Saturday, June 22, 2013

Miscellaneous Stuff

There's some stuff I've been wanting to say, but time has not allowed it until now.  I'm home now, but started this post on the ferry ride over to the Isle of Man.  I added to it several times along the way as I thought of stuff.

Sweets Break at a Tea Room
Hotels-- We stayed in great hotels on the tour. Each has been very different, but all very nice. The hotel in Morecame was a modernistic hotel with very eclectic furnishings. Walk-in shower. Commode behind a move able teak wooden wall. Lights that work only when you insert and leave your room key in a key reader. No upper sheet; duvets on each bed in England. Great if the room is cool, but way too hot if not. Twice I've woken up with a soaked pillow.
Railway Trestle Along the Way

Bathroom fixtures and water controls are different in each hotel. I could not figure out what turned on the shower in one place and had to ask Rod. In another, the controls were so finicky that I took one shower in way too hot water because I could not regulate it. And they provide huge bath towels. They are wider than my beach towels and about 5 feet long. Never seen such huge bath towels. No washrags here. Shower curtains in every hotel so far except here. Very different over here in the UK.  Very little bar soap; they use a lot of liquid shower soaps instead.

Meals have been very good. Only a couple of  meals that were so so. What they call bacon is what we call country ham. Lots of little things they put on the plate that are unidentifiable and not too good. I've learned not to taste some of them.

An elevator is a lift. A truck is a lorrie. Lots of little things like that. It seems that there are only two words understood universally-toilet and beer. I haven't been anywhere in Europe that those words were not understood.
Eggs and Salmon (Raw???)

The group is from all over the place. My roommate was from Sydney Australia.

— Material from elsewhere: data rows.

Lemma reverse_loop_mirrored {A : Type} (ss : list A) : forall turns i l,
  (i + turns <= length ss / 2)%nat ->
  mirrored ss l i ->
  mirrored ss (reverse_loop turns i (length ss - 1) l) (i + turns).
Proof.
  induction turns as [|turns IH]; intros i l Hturns Hl; cbn [reverse_loop].
  - rewrite Nat.add_0_r. exact Hl.
  - replace (i + S turns)%nat with (S i + turns)%nat by lia.
    apply IH; [lia|]. destruct Hl as [Hlen Hl].
    pose proof (Nat.div_mod_eq (length ss) 2) as Hd.
    pose proof (Nat.mod_upper_bound (length ss) 2 ltac:(lia)) as Hm.
    split; [rewrite swap_length; exact Hlen|].
    intros p Hp. rewrite swap_lookup by lia.
    rewrite (Hl i) by lia. rewrite (Hl (length ss - 1 - i)%nat) by lia.
    replace ((i <? i)%nat || (length ss - i <=? i)%nat) with false
      by (symmetry; apply orb_false_iff; split;
          [apply Nat.ltb_ge | apply Nat.leb_gt]; lia).
    replace ((length ss - 1 - i <? i)%nat
             || (length ss - i <=? length ss - 1 - i)%nat) with false
      by (symmetry; apply orb_false_iff; split;
          [apply Nat.ltb_ge | apply Nat.leb_gt]; lia).
    destruct (decide (p = (length ss - 1 - i)%nat)) as [-> | Hp1].
    + replace ((length ss - 1 - i <? S i)%nat
               || (length ss - S i <=? length ss - 1 - i)%nat) with true
        by (symmetry; apply orb_true_iff; right; apply Nat.leb_le; lia).
      f_equal. lia.
    + destruct (decide (p = i)) as [-> | Hp2].
      * replace ((i <? S i)%nat || (length ss - S i <=? i)%nat) with true
          by (symmetry; apply orb_true_iff; left; apply Nat.ltb_lt; lia).
        reflexivity.
      * rewrite (Hl p Hp).
        replace ((p <? S i)%nat || (length ss - S i <=? p)%nat)
          with ((p <? i)%nat || (length ss - i <=? p)%nat); [reflexivity|].
        destruct (Nat.ltb_spec p i), (Nat.ltb_spec p (S i)),
          (Nat.leb_spec (length ss - i) p), (Nat.leb_spec (length ss - S i) p);
          simpl; try reflexivity; lia.
Qed.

Other locations for other members include: Ontario, Saskatoon, British Columbia, New Mexico, Colorado, Kansas, California, Calgary, and New Zealand. Quite a mix of nationalities with a common love of touring exciting places on motorcycles. The tour company owner, Rob Beach is from Grand Island NY. He is a second generation tour operator, following his father's path and tradition.
Great Fish Stew and Onion Rings

There was one death from the races. A Japanese racer was killed in practice during the early practice sessions. They average about 2 deaths a year at the TT races. Course is 37 miles long on city streets and country roads, with very little in safety amenities. It's wild, the oldest organized racing in the world, and the TT (Tourist Trophy).  In addition, there were at least 4 deaths of spectators (not sitting near the track, but riding the course beyond their skills).
Typica Breakfast

Most pubs served the same general foods; fish and chips (almost all with green peas or mashed green peas), steak and ale pie, hamburgers, and other items I can't remember now.  Each pub usually had at least one beer unique to that location, along with other beers from the region.  The taps for beer were of two types; some were like we're used to here--under pressure and dispensing cold beer.  The others were large pumps pulled by the bartender in several strokes, and the beer was somewhat cool (not too cool).  We didn't observe any "warm" beer as we'd been warned.  I think what others called "warm" was actually beer that was not cold.  Most of the beer was very good.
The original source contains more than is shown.